Lemma list_complete s : in_sync s → ∃ l, (ListGroups_sv e s).1 = Ok l ∧
  (gi_GroupID <$> l) ≡ₚ elements (dom (groups_of s)) ∧
  ∀ x, x ∈ l → size <$> groups_of s !! gi_GroupID x = Some (gi_MemberCount x).
Proof.
  intros [Hm _ _]. eexists. split; [done|].
  assert (Hkeys : ∀ id, id ∈ Groups.ListGroups (sv_groups s) ↔ is_Some (mgr_groups (sv_groups s) !! id)).
  { intros id. unfold Groups.ListGroups. by rewrite elem_of_sort_strings, elem_of_keys, elem_of_dom. }
  assert (Hinfo : ∀ id g, mgr_groups (sv_groups s) !! id = Some g →
    group_info (sv_groups s) id = Some (mkGroupInfo id (g_Name g) (size (g_Members g)) (g_CreatedAt g))).
  { intros id g Hg. destruct (wf_groups _ Hm _ _ Hg) as [Hid Ht _ _ _]. unfold group_info, GetGroup.
    cbn. rewrite Ht, Hg. cbn. by rewrite Hid. }
  split.
  - rewrite omap_infos.
    2:{ intros id [g Hg]%Hkeys. eexists. split; [by apply Hinfo|done]. }
    apply NoDup_Permutation; [|apply NoDup_elements|].
    + unfold Groups.ListGroups. apply NoDup_sort_strings, NoDup_keys.
    + intros id. rewrite Hkeys, elem_of_elements. unfold groups_of. by rewrite abs_dom, elem_of_dom.
  - intros x (id & Hid & Hx)%list_elem_of_omap. apply Hkeys in Hid as [g Hg]. rewrite (Hinfo id g Hg) in Hx.
    injection Hx as <-. unfold groups_of. cbn. rewrite abs_lookup, Hg. cbn. f_equal. unfold roster_of. apply size_dom.
Qed.

Lemma P2P_laws : ChatLaws (H := P2P e) Service in_sync groups_of channels_of.
Proof.
  split.
  - intros r s Hs. destruct (changes r) eqn:E; [apply perform_changes|apply perform_others]; done.
  - intros r s Hs Hr. by apply perform_changes.
  - intros r s Hs Hr. by apply perform_others.
  - intros s Hs. by apply list_complete.
  - intros s _. assert (Hn : new_chan s ∉ channels_of s) by (apply (is_fresh (channels_of s))).
    cbn [Service.Subscribe P2P]. unfold Chat.Subscribe. destruct (Nat.leb _ _); exact Hn.
Qed.

End Lawful.

(** ** Properties *)

(** C14: [P2PService] keeps these promises of [ChatService], as long as the database
    refuses no statement and calls come one after the other: it stays consistent
    whatever is asked of it, requests for groups succeed exactly when they should
    and do what is promised, sends and queries leave the groups alone, the list of
    groups is complete and counts the members, and every subscription gets a new
    channel.  Not among them are the order of the conversations, which messages a
    limit leaves out, and calls that overlap, which it does not keep. *)
Theorem P2PService_lawful e : Storage.no_fault (se_env e) →
  ChatLaws (H := P2P e) Service in_sync groups_of channels_of.
Proof.
  apply P2P_laws.
Qed.

(** A client of any service that keeps the promises: after any sequence of
    requests the groups and members are those that its requests for groups lead
    to, whatever else it asked for in between. *)
Theorem lawful_history `{L : ChatLaws St Inv groups channels} rs s : Inv s →
  Inv (perform_all rs s).2 ∧ groups (perform_all rs s).2 = promised_all rs (groups s).
Proof.
  revert s. induction rs as [|r rs IH]; intros s Hs; [done|]. unfold promised_all. cbn [perform_all foldl].
  pose proof (law_inv r s Hs) as Hi.
  assert (Hg : groups (perform r s).2 = (promised r (groups s)).1).
  { destruct (changes r) eqn:E; [by rewrite <- (law_groups r s Hs E)|].
    rewrite (law_others r s Hs E). by destruct r. }
  destruct (perform r s) as [b s1]. cbn [snd] in *. rewrite <- Hg. destruct (IH s1 Hi) as [H1 H2].
  by destruct (perform_all rs s1).
Qed.

(** A client that fills another room than the one with alice and bob. *)
Definition fill_den : list request :=
  [ReqCreate "den" "Den"; ReqSubscribe; ReqJoin " den" "carol"; ReqSendDirect "bob" "hi"; ReqJoin "den" "carol";
   ReqConversations; ReqLeave "room" "bob"; ReqCreate "den" "Again"].

Lemma P2PService_lawful_witness : groups_of (perform (H := P2P sample_env) (ReqJoin "room" "bob") room_service).2 =
  groups_of room_service.
Proof.
  pose proof (law_groups (ChatLaws := P2PService_lawful sample_env (λ _, eq_refl)) (ReqJoin "room" "bob") room_service
    (proj1 room_in_sync) eq_refl) as H.
  apply (f_equal fst) in H. etransitivity; [exact H|]. vm_compute. reflexivity.
Defined.

Lemma lawful_history_witness :
  groups_of (perform_all (H := P2P sample_env) fill_den room_service).2 = {["den" := {["carol"]}; "room" := {["alice"]}]}.
Proof.
  destruct (lawful_history (L := P2P_laws sample_env (λ _, eq_refl)) fill_den room_service (proj1 room_in_sync)) as [_ H].
  rewrite H. vm_compute. reflexivity.
Defined.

Task statement:
Look through the entries above, find each line containing "split", and copy it.

Written solution:
  intros [Hm _ _]. eexists. split; [done|].
  split.
    2:{ intros id [g Hg]%Hkeys. eexists. split; [by apply Hinfo|done]. }
  split.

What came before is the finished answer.